Identification and pathway analysis of microRNAs with no previous involvement in breast cancer.

microRNA expression signatures can differentiate normal and breast cancer tissues and can define specific clinico-pathological phenotypes in breast tumors. In order to further evaluate the microRNA expression profile in breast cancer, we analyzed the expression of 667 microRNAs in 29 tumors and 21 adjacent normal tissues using TaqMan Low-density arrays. 130 miRNAs showed significant differential expression (adjusted P value=0.05, Fold Change=2) in breast tumors compared to the normal adjacent tissue. Importantly, the role of 43 of these microRNAs has not been previously reported in breast cancer, including several evolutionary conserved microRNA*, showing similar expression rates to that of their corresponding leading strand. The procedure begins with the retro-transcription of 70ng of total RNA with stem-loop primers to obtain a cDNA template.

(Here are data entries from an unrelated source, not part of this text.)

(** C9. A newly constructed node has type "none", except that an
    arena-constructed Break or Switch and every Return, Unreachable and
    BrOnExn start as "unreachable", and MemorySize and MemoryGrow start as
    i32; a default-constructed Break starts as "none". *)
Theorem construction_default_types (k : Id) (c : Ctor) (e : Expression) :
  construct k c = Some e ->
  _id e = k /\
  (k = ReturnId \/ k = UnreachableId \/ k = BrOnExnId -> type e = unreachable) /\
  (k = BreakId \/ k = SwitchId -> c = ArenaCtor -> type e = unreachable) /\
  (k = MemorySizeId \/ k = MemoryGrowId -> type e = i32) /\
  (k = BreakId -> c = DefaultCtor -> type e = none) /\
  (~ In k typedAtConstruction -> type e = none).
Proof.
  intros H.
  destruct k, c; simpl in H; try discriminate H;
    injection H as <-; simpl;
    (split; [reflexivity |]);
    repeat split; intros; try reflexivity;
    try (intuition discriminate);
    try (exfalso; simpl in *; intuition congruence).
Qed.

Lemma construction_default_types_witness :
  construct BreakId DefaultCtor = Some (Break none None None None) /\
  type (Break none None None None) = none.
Proof.
  split; [reflexivity |].
  destruct (construction_default_types BreakId DefaultCtor
              (Break none None None None) eq_refl) as (_ & _ & _ & _ & H & _).
  apply H; reflexivity.
Defined.

(** ** Size limits *)

(** C10. A default-constructed Memory has [max = kMaxSize32 = (4 * 1024 *
    1024 * 1024) / 65536 = 65536] pages, which differs from
    [kUnlimitedSize], so [hasMax()] is true; a default-constructed Table has
    [max = kMaxSize = Index(-1)], which equals [kUnlimitedSize], so
    [hasMax()] is false. *)
Theorem default_size_limits :
  Memory.max Memory.new = Memory.kMaxSize32 /\
  Memory.kPageSize = 64 * 1024 /\
  Memory.kMaxSize32 = (4 * 1024 * 1024 * 1024) / 65536 /\
  Memory.kMaxSize32 = 65536 /\
  Memory.kMaxSize32 <> Memory.kUnlimitedSize /\
  Memory.hasMax Memory.new = true /\
  Table.max Table.new = Table.kMaxSize /\
  Table.kMaxSize = Index (-1) /\
  Table.kMaxSize = Table.kUnlimitedSize /\
  Table.hasMax Table.new = false.
Proof.
  repeat split; try reflexivity.
  vm_compute. discriminate.
Qed.

(** ** Finalization *)

Section FinalizeProperties.

Variable operatorType : Id -> Z -> Type_ -> list Type_ -> Type_.

(** A Return leaves its constructor with type "unreachable", whichever
    constructor built it. *)
Lemma construct_Return (c : Ctor) (r : Expression) :
  construct ReturnId c = Some r -> r = Return unreachable None.
Proof. destruct c; simpl; intros H; injection H as <-; reflexivity. Qed.

(** [finalize] writes the type field only. *)
Lemma finalize_set_type (e e1 : Expression) :
  finalize operatorType e = Ok e1 -> e1 = set_type (type e1) e.
Proof.
  destruct e as [t n l | t c a b | t n b | t n v c | t ts d c v | t v
                | k t op l]; simpl.
  - intros H. injection H as <-. reflexivity.
  - destruct (If_finalize _ c a b); intros H; [| discriminate H].
    injection H as <-. reflexivity.
  - destruct (Loop_finalize b); intros H; [| discriminate H].
    injection H as <-. reflexivity.
  - intros H. injection H as <-. reflexivity.
  - intros H. injection H as <-. reflexivity.
  - intros H. injection H as <-. reflexivity.
  - destruct (stubMessage k); [discriminate |].
    destruct (inheritsFinalize k); intros H; injection H as <-; reflexivity.
Qed.

Lemma stubMessage_iff (k : Id) : is_Some (stubMessage k) <-> In k stubKinds.
Proof.
  split.
  - intros [msg H]. destruct k; simpl in H; try discriminate H;
      simpl; tauto.
  - simpl. intros H.
    repeat (destruct H as [<- | H]; [eexists; reflexivity |]).
    destruct H.
Qed.

(** C8. For every node of a stubbed kind (RefTest, RefCast, BrOnCast,
    RttCanon, RttSub, StructNew, StructGet, StructSet, ArrayNew, ArrayGet,
    ArraySet, ArrayLen), [finalize()] aborts fatally with the message of
    its [WASM_UNREACHABLE] and never returns a node with a type. *)
Theorem stub_finalize_aborts (e : Expression) :
  In (_id e) stubKinds ->
  (exists msg, stubMessage (_id e) = Some msg /\
               finalize operatorType e = Fatal (Abort msg)) /\
  (forall e1, finalize operatorType e <> Ok e1).
Proof.
  intros Hin. apply stubMessage_iff in Hin as [msg Hmsg].
  assert (Hfin : finalize operatorType e = Fatal (Abort msg)).
  { destruct e; simpl in Hmsg; try discriminate Hmsg.
    simpl. rewrite Hmsg. reflexivity. }
  split.
  - exists msg. split; assumption.
  - intros e1 H. rewrite Hfin in H. discriminate H.
Qed.

(** C3 (as amended). Break and Switch nodes finalize to "unreachable"
    whatever their value, condition and targets are.  For a Return,
    [finalize()] is the inherited empty function: it leaves the node, and so
    its type, as it is; the type is "unreachable" after it for every Return
    that still has the type its constructor assigned, whatever its value
    is. *)
Theorem branch_nodes_finalize_unreachable :
  (forall ty name value condition,
      finalize operatorType (Break ty name value condition)
      = Ok (Break unreachable name value condition)) /\
  (forall ty targets default_ condition value,
      finalize operatorType (Switch ty targets default_ condition value)
      = Ok (Switch unreachable targets default_ condition value)) /\
  (forall ty value,
      finalize operatorType (Return ty value) = Ok (Return ty value)) /\
  (forall c ty value0 value,
      construct ReturnId c = Some (Return ty value0) ->
      finalize operatorType (Return ty value) = Ok (Return unreachable value)).
Proof.
  split; [| split; [| split]].
  - reflexivity.
  - reflexivity.
  - reflexivity.
  - intros c ty v0 v H. apply construct_Return in H.
    injection H as -> _. reflexivity.
Qed.

(** The cases of an If on which the spec agrees with itself: without an
    else-branch and with a then-branch that is not unreachable the type is
    "none"; with both branches it is their common type, for which
    "unreachable" is the identity element.  Without an else-branch and with
    an unreachable then-branch the type is the answer of the rule. *)
Lemma If_finalize_settled_cases (ty : Type_) (c t : Expression) :
  (type t <> unreachable ->
   finalize operatorType (If ty (Some c) (Some t) None)
   = Ok (If none (Some c) (Some t) None)) /\
  (type t = unreachable ->
   finalize operatorType (If ty (Some c) (Some t) None)
   = Ok (If (operatorType IfId 0 ty [type c; unreachable])
            (Some c) (Some t) None)) /\
  (forall f : Expression,
      finalize operatorType (If ty (Some c) (Some t) (Some f))
      = Ok (If (commonType (type t) (type f)) (Some c) (Some t) (Some f)) /\
      (type t = unreachable -> commonType (type t) (type f) = type f) /\
      (type f = unreachable -> commonType (type t) (type f) = type t) /\
      (type t = type f -> commonType (type t) (type f) = type t)).
Proof.
  split; [| split].
  - intros H. simpl. unfold Type_eqb. rewrite bool_decide_eq_false_2 by exact H.
    reflexivity.
  - intros H. simpl. rewrite H. reflexivity.
  - intros f. split; [reflexivity |].
    unfold commonType, Type_eqb. repeat split; intros H.
    + rewrite H. reflexivity.
    + rewrite H. case_bool_decide as Ht; [symmetry; exact Ht | reflexivity].
    + rewrite <- H. repeat case_bool_decide; congruence.
Qed.



End FinalizeProperties.

(** The end-to-end scenario under the two answers for an If without an
    else-branch whose then-branch is a Return.  With "none" the If
    finalizes to "none" and the block to i32, the type of its last
    statement, as the scenario expects; with "unreachable" the If finalizes
    to "unreachable", the last statement of the block is not reachable and
    the block finalizes to "unreachable". *)
Lemma end_to_end_scenario :
  (finalize (fun _ _ _ _ => none) (scenarioIf none) = Ok (scenarioIf none) /\
   finalize (fun _ _ _ _ => none) (scenarioBlock none)
   = Ok (set_type i32 (scenarioBlock none))) /\
  (finalize (fun _ _ _ _ => unreachable) (scenarioIf none)
   = Ok (scenarioIf unreachable) /\
   finalize (fun _ _ _ _ => unreachable) (scenarioBlock unreachable)
   = Ok (set_type unreachable (scenarioBlock unreachable))).
Proof. repeat split. Qed.

(** A Return whose type was written over: [finalize()] hands it back with
    that type, which is not "unreachable". *)
Lemma finalize_Return_keeps_other_type :
  finalize firstOperandType (Return i32 None) = Ok (Return i32 None) /\
  type (Return i32 None) <> unreachable.
Proof. split; [reflexivity | discriminate]. Qed.

Lemma stub_finalize_aborts_witness :
  In (_id (Other StructNewId none 0 [])) stubKinds /\
  finalize firstOperandType (Other StructNewId none 0 [])
  = Fatal (Abort "TODO (gc): struct.new").
Proof.
  split; [simpl; tauto |].
  destruct (stub_finalize_aborts firstOperandType (Other StructNewId none 0 []))
    as [(msg & Hmsg & Hfin) _]; [simpl; tauto |].
  simpl in Hmsg. injection Hmsg as <-. exact Hfin.
Defined.

Lemma branch_nodes_finalize_unreachable_witness :
  construct ReturnId ArenaCtor = Some (Return unreachable None) /\
  finalize firstOperandType
    (Return unreachable (Some (Other ConstId i32 1 [])))
  = Ok (Return unreachable (Some (Other ConstId i32 1 []))).
Proof.
  split; [reflexivity |].
  destruct (branch_nodes_finalize_unreachable firstOperandType)
    as (_ & _ & _ & H).
  apply (H ArenaCtor unreachable None). reflexivity.
Defined.



(** ** Module registry *)

Section ModuleElementsProperties.

Context {Elem : Type} (nameOf : Elem -> Name).

Lemma getModuleElement_add (v : list Elem) (m : gmap Name Elem) (curr : Elem) :
  getModuleElement (addModuleElement nameOf v m curr).2 (nameOf curr) = Ok curr.
Proof.
  unfold getModuleElement, getModuleElementOrNull, addModuleElement. simpl.
  rewrite lookup_insert_eq. reflexivity.
Qed.

Lemma getModuleElementOrNull_remove (v : list Elem) (m : gmap Name Elem)
  (name : Name) :
  getModuleElementOrNull (removeModuleElement nameOf v m name).2 name = None.
Proof.
  unfold getModuleElementOrNull, removeModuleElement. simpl.
  apply lookup_delete_eq.
Qed.

Lemma getModuleElement_absent (m : gmap Name Elem) (name : Name) :
  m !! name = None ->
  getModuleElement m name = Fatal NotFound /\
  getModuleElementOrNull m name = None.
Proof.
  intros H. unfold getModuleElement, getModuleElementOrNull.
  rewrite H. split; reflexivity.
Qed.

(** The sequence follows: the added entity is its last element, and no
    element of the removed name is left in it. *)
Lemma addModuleElement_last (v : list Elem) (m : gmap Name Elem) (curr : Elem) :
  last (addModuleElement nameOf v m curr).1 = Some curr.
Proof. unfold addModuleElement. simpl. apply last_snoc. Qed.

Lemma removeModuleElement_gone (v : list Elem) (m : gmap Name Elem)
  (name : Name) (e : Elem) :
  e ∈ (removeModuleElement nameOf v m name).1 -> nameOf e <> name.
Proof.
  unfold removeModuleElement. simpl. rewrite list_elem_of_filter.
  intros [H _]. exact H.
Qed.

End ModuleElementsProperties.

(** The three laws of one registry, from the lemmas on its sequence and
    map. *)
Ltac registry_laws nameOf :=
  split; [apply (getModuleElement_add nameOf) |];
  split; [apply (getModuleElementOrNull_remove nameOf) |];
  apply getModuleElement_absent.

(** C4. For each entity kind (export, function, global, event): after
    [add(e)], [get(e.name)] returns [e]; after [remove(name)],
    [getOrNull(name)] is empty; and for a name absent from the registry,
    [get(name)] fails fatally while [getOrNull(name)] is empty. *)
Theorem registry_round_trip (k : EntityKind) (M : Module_) (e : Entity k)
  (name : Name) :
  get k (add k e M) (entityName k e) = Ok e /\
  getOrNull k (remove k name M) name = None /\
  (entityMap k M !! name = None ->
   get k M name = Fatal NotFound /\ getOrNull k M name = None).
Proof.
  destruct k; simpl in *.
  - registry_laws Export_name.
  - registry_laws Function_name.
  - registry_laws Global_name.
  - registry_laws Event_name.
Qed.

Lemma registry_round_trip_witness :
  let f := exampleFunction in
  functionsMap Module_new !! Some "g"%string = None /\
  getFunction (addFunction f Module_new) (Some "f"%string) = Ok f /\
  getFunctionOrNull (removeFunction (Some "g"%string) Module_new)
    (Some "g"%string) = None /\
  getFunction Module_new (Some "g"%string) = Fatal NotFound /\
  getFunctionOrNull Module_new (Some "g"%string) = None.
Proof.
  intros f.
  destruct (registry_round_trip AFunction Module_new f (Some "g"%string))
    as (Hadd & Hrem & Habs).
  split; [apply lookup_empty |].
  split; [exact Hadd |].
  split; [exact Hrem |].
  apply Habs. apply lookup_empty.
Defined.

(** ** Local names *)

Lemma namesInverse_empty (f : Function) :
  localNames f = ∅ -> localIndices f = ∅ -> namesInverse f.
Proof.
  intros Hn Hi i n. rewrite Hn, Hi, !lookup_empty. split; discriminate.
Qed.

Lemma getLocalType_names (f g : Function) (j : Z) :
  sig g = sig f -> vars g = vars f -> getLocalType g j = getLocalType f j.
Proof.
  intros Hs Hv.
  unfold getLocalType, isParam, isVar, getVarIndexBase, getNumLocals,
    getNumParams, getNumVars.
  rewrite Hs, Hv. reflexivity.
Qed.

A pre-amplification step was included in order to increase the concentration of the original material and to detect microRNAs that are expressed at low levels. The pre-amplified product was loaded into the TaqMan® Low Density Arrays and amplification signal detection was carried out using the 7900 FAST real time thermal cycler (ABI). A total of 29 tumor and 21 normal samples (two pools: one containing five samples, other containing 12 samples, plus 4 independent normal samples) were analyzed. 23 tumors and the two normal pools were processed by triplicate, representing 82% of the total samples.